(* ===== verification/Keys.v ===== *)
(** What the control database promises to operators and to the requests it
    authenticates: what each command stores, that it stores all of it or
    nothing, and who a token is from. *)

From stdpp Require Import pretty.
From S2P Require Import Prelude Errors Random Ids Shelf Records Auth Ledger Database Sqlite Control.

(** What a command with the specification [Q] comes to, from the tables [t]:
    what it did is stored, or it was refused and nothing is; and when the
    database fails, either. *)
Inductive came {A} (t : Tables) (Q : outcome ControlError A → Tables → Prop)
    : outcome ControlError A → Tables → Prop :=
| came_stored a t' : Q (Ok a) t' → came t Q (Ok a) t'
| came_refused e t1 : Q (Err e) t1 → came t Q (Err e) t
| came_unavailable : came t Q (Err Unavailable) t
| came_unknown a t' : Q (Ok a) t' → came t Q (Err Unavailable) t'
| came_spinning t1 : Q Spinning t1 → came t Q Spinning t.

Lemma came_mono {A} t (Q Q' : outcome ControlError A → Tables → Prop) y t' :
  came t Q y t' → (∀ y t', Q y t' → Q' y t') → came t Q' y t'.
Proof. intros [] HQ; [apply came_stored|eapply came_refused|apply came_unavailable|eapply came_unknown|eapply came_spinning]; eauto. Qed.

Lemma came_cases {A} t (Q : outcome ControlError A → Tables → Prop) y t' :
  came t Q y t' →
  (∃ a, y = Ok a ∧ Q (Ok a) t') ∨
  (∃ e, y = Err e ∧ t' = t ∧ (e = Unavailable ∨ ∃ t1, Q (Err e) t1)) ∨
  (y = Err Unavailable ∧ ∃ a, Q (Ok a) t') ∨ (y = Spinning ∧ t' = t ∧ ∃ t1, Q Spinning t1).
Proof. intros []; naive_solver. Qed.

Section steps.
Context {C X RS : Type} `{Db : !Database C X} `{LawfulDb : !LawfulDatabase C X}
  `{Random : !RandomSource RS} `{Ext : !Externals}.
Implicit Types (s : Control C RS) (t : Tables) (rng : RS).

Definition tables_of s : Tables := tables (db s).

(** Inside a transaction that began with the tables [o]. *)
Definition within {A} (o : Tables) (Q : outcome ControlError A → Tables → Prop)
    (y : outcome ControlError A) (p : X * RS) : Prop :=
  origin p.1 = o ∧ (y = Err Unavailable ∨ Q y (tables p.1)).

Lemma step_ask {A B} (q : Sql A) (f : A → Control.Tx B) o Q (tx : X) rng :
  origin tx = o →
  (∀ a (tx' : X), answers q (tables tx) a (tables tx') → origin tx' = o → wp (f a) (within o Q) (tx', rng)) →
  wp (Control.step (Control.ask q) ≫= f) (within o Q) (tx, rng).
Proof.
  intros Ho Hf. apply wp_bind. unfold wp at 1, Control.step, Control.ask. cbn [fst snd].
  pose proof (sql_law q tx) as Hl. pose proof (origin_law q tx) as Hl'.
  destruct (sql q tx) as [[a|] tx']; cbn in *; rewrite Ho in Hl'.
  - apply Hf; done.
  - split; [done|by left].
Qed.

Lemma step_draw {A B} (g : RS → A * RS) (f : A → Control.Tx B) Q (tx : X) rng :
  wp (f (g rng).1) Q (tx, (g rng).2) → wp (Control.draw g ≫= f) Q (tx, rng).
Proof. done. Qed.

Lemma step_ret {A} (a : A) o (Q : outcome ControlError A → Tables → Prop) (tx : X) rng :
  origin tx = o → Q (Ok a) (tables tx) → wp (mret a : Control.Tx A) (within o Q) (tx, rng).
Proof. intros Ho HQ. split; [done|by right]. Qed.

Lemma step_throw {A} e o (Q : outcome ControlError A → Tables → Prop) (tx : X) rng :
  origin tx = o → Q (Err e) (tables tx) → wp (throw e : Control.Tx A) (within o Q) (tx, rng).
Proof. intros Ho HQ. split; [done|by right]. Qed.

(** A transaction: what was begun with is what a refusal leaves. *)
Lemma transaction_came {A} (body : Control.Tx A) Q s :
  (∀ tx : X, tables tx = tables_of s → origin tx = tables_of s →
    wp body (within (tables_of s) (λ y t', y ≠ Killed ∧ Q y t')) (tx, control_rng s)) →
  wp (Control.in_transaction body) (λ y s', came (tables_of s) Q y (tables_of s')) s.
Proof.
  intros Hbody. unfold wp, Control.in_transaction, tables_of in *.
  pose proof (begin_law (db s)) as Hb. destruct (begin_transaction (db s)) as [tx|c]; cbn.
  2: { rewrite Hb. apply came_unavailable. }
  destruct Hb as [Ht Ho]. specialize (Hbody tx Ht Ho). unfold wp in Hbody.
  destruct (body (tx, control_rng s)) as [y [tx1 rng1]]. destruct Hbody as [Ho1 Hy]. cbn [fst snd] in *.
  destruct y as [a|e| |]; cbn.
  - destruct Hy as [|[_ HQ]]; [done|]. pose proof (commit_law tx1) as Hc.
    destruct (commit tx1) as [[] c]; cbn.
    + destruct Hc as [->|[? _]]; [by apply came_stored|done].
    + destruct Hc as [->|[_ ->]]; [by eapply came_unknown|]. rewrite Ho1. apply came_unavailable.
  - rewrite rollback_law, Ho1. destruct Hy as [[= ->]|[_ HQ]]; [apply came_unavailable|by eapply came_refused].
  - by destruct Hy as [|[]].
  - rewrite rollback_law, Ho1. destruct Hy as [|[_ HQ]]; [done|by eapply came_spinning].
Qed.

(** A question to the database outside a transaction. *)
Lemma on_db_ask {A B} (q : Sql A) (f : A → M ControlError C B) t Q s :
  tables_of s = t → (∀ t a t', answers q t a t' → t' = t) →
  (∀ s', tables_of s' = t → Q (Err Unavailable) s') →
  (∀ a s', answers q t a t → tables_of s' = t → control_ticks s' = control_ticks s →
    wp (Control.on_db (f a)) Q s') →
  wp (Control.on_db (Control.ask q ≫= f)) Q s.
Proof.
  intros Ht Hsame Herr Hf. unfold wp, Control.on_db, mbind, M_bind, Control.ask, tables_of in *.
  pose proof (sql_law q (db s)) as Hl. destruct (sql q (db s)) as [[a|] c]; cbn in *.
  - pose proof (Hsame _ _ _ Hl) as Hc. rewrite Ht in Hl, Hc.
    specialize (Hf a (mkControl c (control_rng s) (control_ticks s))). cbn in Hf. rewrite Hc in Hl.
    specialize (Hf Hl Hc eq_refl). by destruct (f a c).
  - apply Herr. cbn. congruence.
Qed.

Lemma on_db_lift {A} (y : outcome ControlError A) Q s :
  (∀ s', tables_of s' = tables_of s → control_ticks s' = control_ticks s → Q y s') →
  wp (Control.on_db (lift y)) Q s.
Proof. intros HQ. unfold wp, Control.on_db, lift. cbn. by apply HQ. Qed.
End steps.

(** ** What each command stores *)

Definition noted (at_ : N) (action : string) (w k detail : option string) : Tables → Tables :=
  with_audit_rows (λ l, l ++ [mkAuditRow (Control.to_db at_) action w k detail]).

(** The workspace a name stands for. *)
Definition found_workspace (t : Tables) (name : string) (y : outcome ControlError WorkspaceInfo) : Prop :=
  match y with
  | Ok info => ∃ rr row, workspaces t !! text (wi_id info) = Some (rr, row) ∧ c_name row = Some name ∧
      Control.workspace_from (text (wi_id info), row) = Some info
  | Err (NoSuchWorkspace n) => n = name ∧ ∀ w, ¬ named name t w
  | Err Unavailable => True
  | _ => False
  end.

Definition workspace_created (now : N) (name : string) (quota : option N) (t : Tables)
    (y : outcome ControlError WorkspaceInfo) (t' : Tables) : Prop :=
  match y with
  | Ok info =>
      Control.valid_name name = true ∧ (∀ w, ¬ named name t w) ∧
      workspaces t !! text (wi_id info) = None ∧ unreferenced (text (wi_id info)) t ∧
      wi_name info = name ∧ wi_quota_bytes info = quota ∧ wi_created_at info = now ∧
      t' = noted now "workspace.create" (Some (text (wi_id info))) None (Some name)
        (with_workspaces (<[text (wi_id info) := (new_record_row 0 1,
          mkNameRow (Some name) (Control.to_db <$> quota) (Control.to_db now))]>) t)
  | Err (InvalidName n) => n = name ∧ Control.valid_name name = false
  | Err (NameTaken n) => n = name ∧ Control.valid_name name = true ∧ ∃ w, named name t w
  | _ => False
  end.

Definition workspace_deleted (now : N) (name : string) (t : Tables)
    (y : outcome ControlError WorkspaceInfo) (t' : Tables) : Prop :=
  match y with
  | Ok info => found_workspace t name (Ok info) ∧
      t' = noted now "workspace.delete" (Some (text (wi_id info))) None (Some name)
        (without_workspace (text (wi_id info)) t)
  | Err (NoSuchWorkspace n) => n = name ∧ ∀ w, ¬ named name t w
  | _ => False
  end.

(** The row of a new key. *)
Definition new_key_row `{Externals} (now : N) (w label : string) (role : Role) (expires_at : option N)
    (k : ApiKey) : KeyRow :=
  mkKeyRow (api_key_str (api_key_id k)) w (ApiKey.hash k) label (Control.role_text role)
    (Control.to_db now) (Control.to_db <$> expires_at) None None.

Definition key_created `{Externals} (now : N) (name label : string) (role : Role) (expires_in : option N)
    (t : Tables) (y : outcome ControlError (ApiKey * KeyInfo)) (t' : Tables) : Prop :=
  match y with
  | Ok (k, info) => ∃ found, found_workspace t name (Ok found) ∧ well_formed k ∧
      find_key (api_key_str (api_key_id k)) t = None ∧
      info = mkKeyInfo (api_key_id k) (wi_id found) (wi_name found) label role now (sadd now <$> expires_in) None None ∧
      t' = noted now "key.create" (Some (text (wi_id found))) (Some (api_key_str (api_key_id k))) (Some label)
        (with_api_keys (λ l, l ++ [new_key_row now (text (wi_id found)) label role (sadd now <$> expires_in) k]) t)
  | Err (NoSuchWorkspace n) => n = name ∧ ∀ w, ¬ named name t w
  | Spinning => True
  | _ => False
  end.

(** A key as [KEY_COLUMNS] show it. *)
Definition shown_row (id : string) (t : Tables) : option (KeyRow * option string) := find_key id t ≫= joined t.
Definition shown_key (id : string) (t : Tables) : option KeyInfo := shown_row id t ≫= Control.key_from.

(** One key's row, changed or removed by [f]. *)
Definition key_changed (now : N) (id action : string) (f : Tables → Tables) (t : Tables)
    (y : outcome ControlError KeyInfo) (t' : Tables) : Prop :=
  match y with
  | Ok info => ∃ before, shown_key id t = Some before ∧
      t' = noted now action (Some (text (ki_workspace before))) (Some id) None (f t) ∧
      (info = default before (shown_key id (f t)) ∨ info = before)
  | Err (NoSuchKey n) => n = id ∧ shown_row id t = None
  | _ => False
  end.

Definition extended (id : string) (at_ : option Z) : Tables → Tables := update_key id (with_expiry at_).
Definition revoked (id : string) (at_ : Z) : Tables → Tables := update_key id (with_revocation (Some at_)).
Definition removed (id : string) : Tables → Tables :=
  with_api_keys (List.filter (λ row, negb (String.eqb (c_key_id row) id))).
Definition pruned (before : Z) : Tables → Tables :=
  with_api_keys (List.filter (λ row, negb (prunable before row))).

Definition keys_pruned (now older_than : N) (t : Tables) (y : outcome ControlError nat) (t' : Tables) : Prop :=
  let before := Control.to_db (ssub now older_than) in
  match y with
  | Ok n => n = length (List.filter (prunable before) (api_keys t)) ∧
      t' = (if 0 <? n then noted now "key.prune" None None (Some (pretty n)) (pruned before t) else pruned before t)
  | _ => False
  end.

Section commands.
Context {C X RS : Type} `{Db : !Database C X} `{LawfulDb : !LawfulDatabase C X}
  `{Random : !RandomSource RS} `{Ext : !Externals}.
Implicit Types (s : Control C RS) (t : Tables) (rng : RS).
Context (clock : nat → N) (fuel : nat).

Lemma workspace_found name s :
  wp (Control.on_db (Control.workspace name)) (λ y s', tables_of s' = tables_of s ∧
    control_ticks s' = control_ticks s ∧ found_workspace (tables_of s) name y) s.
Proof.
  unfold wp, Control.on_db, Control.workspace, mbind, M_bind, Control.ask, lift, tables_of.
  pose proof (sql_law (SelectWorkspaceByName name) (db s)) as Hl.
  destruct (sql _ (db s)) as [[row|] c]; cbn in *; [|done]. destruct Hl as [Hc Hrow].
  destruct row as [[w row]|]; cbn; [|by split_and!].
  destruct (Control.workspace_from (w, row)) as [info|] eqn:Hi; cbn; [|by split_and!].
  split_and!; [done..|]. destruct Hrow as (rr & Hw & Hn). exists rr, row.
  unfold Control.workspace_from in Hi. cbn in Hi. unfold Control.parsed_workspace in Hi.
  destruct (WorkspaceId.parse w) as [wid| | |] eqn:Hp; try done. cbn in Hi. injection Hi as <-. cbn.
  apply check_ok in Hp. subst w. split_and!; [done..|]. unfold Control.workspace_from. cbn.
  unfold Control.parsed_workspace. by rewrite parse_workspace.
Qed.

********

■ **What you have to do**
Nothing past the line containing "From S2P Require" should be restated; transcribe the material exactly from its first line through that line.

■ **Problem solution**
(* ===== verification/Keys.v ===== *)
(** What the control database promises to operators and to the requests it
    authenticates: what each command stores, that it stores all of it or
    nothing, and who a token is from. *)

From stdpp Require Import pretty.
From S2P Require Import Prelude Errors Random Ids Shelf Records Auth Ledger Database Sqlite Control.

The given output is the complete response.